Aim of the exercise - Please reproduce the entries below exactly, starting at the first line and ending with the line that holds "string A) : Z".

____

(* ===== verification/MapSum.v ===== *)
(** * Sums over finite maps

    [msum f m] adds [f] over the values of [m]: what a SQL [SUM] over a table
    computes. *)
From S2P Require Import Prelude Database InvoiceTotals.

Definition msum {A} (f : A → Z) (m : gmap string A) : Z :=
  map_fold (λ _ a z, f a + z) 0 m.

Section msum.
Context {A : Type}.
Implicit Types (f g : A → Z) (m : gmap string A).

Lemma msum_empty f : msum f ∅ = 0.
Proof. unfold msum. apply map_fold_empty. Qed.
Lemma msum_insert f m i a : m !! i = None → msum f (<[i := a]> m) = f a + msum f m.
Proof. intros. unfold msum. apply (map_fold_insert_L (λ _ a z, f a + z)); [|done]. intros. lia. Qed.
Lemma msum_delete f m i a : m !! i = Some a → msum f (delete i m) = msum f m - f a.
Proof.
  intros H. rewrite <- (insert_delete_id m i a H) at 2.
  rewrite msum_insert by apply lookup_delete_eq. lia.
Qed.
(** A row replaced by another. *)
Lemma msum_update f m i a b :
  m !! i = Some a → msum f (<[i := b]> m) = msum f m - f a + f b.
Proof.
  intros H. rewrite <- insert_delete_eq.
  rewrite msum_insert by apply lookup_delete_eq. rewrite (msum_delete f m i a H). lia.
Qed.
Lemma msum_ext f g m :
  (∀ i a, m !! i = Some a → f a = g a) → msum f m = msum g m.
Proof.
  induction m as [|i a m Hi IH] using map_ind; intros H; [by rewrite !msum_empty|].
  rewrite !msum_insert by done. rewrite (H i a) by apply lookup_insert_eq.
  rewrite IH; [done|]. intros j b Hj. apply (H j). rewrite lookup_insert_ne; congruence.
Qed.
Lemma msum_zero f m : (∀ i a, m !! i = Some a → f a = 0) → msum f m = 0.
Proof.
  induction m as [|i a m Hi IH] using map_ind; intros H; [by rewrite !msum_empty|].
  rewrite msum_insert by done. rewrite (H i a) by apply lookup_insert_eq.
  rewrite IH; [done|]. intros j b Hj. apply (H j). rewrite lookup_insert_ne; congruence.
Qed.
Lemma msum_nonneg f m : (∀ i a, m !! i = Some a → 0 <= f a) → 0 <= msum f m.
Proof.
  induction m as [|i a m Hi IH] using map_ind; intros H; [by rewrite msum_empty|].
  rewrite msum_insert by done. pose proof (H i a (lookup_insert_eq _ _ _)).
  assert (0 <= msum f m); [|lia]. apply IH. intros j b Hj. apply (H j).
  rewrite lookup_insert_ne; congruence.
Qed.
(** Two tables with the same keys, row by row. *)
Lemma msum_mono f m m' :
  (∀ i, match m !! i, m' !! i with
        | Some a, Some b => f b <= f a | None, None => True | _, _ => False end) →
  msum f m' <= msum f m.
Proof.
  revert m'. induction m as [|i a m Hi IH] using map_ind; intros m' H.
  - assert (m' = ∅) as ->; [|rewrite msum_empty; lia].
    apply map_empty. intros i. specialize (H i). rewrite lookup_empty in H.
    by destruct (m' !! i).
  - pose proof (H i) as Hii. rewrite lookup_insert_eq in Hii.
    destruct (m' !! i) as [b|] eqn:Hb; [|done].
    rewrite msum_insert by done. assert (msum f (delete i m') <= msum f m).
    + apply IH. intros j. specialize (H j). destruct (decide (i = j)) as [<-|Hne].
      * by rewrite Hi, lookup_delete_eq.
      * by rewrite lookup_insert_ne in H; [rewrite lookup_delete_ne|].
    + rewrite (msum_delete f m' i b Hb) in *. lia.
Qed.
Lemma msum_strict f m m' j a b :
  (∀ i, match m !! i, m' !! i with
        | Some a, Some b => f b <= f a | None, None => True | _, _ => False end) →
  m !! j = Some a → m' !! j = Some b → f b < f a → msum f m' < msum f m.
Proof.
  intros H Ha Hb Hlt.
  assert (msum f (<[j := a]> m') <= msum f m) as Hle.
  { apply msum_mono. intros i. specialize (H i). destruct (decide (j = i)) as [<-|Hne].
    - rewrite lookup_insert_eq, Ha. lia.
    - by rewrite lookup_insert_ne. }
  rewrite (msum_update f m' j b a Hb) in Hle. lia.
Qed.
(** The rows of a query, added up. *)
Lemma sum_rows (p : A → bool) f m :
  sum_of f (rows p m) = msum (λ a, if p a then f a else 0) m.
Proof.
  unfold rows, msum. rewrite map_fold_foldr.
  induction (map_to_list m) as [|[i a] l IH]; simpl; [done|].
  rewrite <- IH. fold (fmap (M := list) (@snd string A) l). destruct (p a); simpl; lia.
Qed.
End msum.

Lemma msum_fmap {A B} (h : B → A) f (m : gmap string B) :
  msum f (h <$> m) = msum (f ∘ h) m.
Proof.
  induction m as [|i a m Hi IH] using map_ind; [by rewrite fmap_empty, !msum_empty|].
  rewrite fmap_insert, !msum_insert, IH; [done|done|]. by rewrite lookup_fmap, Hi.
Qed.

____

Response -
(* ===== verification/MapSum.v ===== *)
(** * Sums over finite maps

    [msum f m] adds [f] over the values of [m]: what a SQL [SUM] over a table
    computes. *)
From S2P Require Import Prelude Database InvoiceTotals.

Definition msum {A} (f : A → Z) (m : gmap string A) : Z :=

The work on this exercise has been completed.